Task description: Return all the records, each one exactly as given.

Dataset excerpts:
Lemma Sync_merge_cache ms b es s fresh ch :
  foldl (Sync_merge_step time_Now) (set_sync b es s, fresh, ch) ms =
  let r := foldl (Sync_merge_step time_Now) (s, fresh, ch) ms in (set_sync b es r.1.1, r.1.2, r.2).
Proof.
  revert s fresh ch. induction ms as [|m ms IH]; intros s fresh ch; [done|]. cbn [foldl].
  rewrite !Sync_merge_step_eq. destruct (toRoutingTableEntry m) as [rk info]. cbv zeta. simpl u_routingTable.
  by rewrite <-IH.
Qed.
Lemma Sync_replace_cache b es s fresh ch :
  Sync_replace (set_sync b es s, fresh, ch) =
  (set_sync b es (Sync_replace (s, fresh, ch)).1, (Sync_replace (s, fresh, ch)).2).
Proof. unfold Sync_replace. simpl. by case_decide. Qed.
Lemma sync_rest_cache pc b es s :
  sync_rest pc (set_sync b es s) = (set_sync b es (sync_rest pc s).1, (sync_rest pc s).2).
Proof.
  assert (∀ s, Sync_body time_Now (set_sync b es s) =
    (set_sync b es (Sync_body time_Now s).1, (Sync_body time_Now s).2)) as Hbody.
  { intros s'. unfold Sync_body, Sync_merge. rewrite Sync_fetch_cache.
    destruct (Sync_fetch 2 true None s') as [[[ms [e|]]|] s1]; simpl; [done| |done].
    rewrite Sync_merge_cache. cbv zeta. rewrite Sync_replace_cache. by rewrite <-!surjective_pairing. }
  destruct pc as [| |ms fresh ch|fresh ch|ch|]; simpl sync_rest; [apply Hbody..| | |done|done].
  - rewrite Sync_merge_cache. cbv zeta. rewrite Sync_replace_cache. by rewrite <-!surjective_pairing.
  - apply Sync_replace_cache.
Qed.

Written solution:
Lemma Sync_merge_cache ms b es s fresh ch :
  foldl (Sync_merge_step time_Now) (set_sync b es s, fresh, ch) ms =
  let r := foldl (Sync_merge_step time_Now) (s, fresh, ch) ms in (set_sync b es r.1.1, r.1.2, r.2).
Proof.
  revert s fresh ch. induction ms as [|m ms IH]; intros s fresh ch; [done|]. cbn [foldl].
  rewrite !Sync_merge_step_eq. destruct (toRoutingTableEntry m) as [rk info]. cbv zeta. simpl u_routingTable.
  by rewrite <-IH.
Qed.
Lemma Sync_replace_cache b es s fresh ch :
  Sync_replace (set_sync b es s, fresh, ch) =
  (set_sync b es (Sync_replace (s, fresh, ch)).1, (Sync_replace (s, fresh, ch)).2).
Proof. unfold Sync_replace. simpl. by case_decide. Qed.
Lemma sync_rest_cache pc b es s :
  sync_rest pc (set_sync b es s) = (set_sync b es (sync_rest pc s).1, (sync_rest pc s).2).
Proof.
  assert (∀ s, Sync_body time_Now (set_sync b es s) =
    (set_sync b es (Sync_body time_Now s).1, (Sync_body time_Now s).2)) as Hbody.
  { intros s'. unfold Sync_body, Sync_merge. rewrite Sync_fetch_cache.
    destruct (Sync_fetch 2 true None s') as [[[ms [e|]]|] s1]; simpl; [done| |done].
    rewrite Sync_merge_cache. cbv zeta. rewrite Sync_replace_cache. by rewrite <-!surjective_pairing. }
  destruct pc as [| |ms fresh ch|fresh ch|ch|]; simpl sync_rest; [apply Hbody..| | |done|done].
  - rewrite Sync_merge_cache. cbv zeta. rewrite Sync_replace_cache. by rewrite <-!surjective_pairing.
  - apply Sync_replace_cache.
Qed.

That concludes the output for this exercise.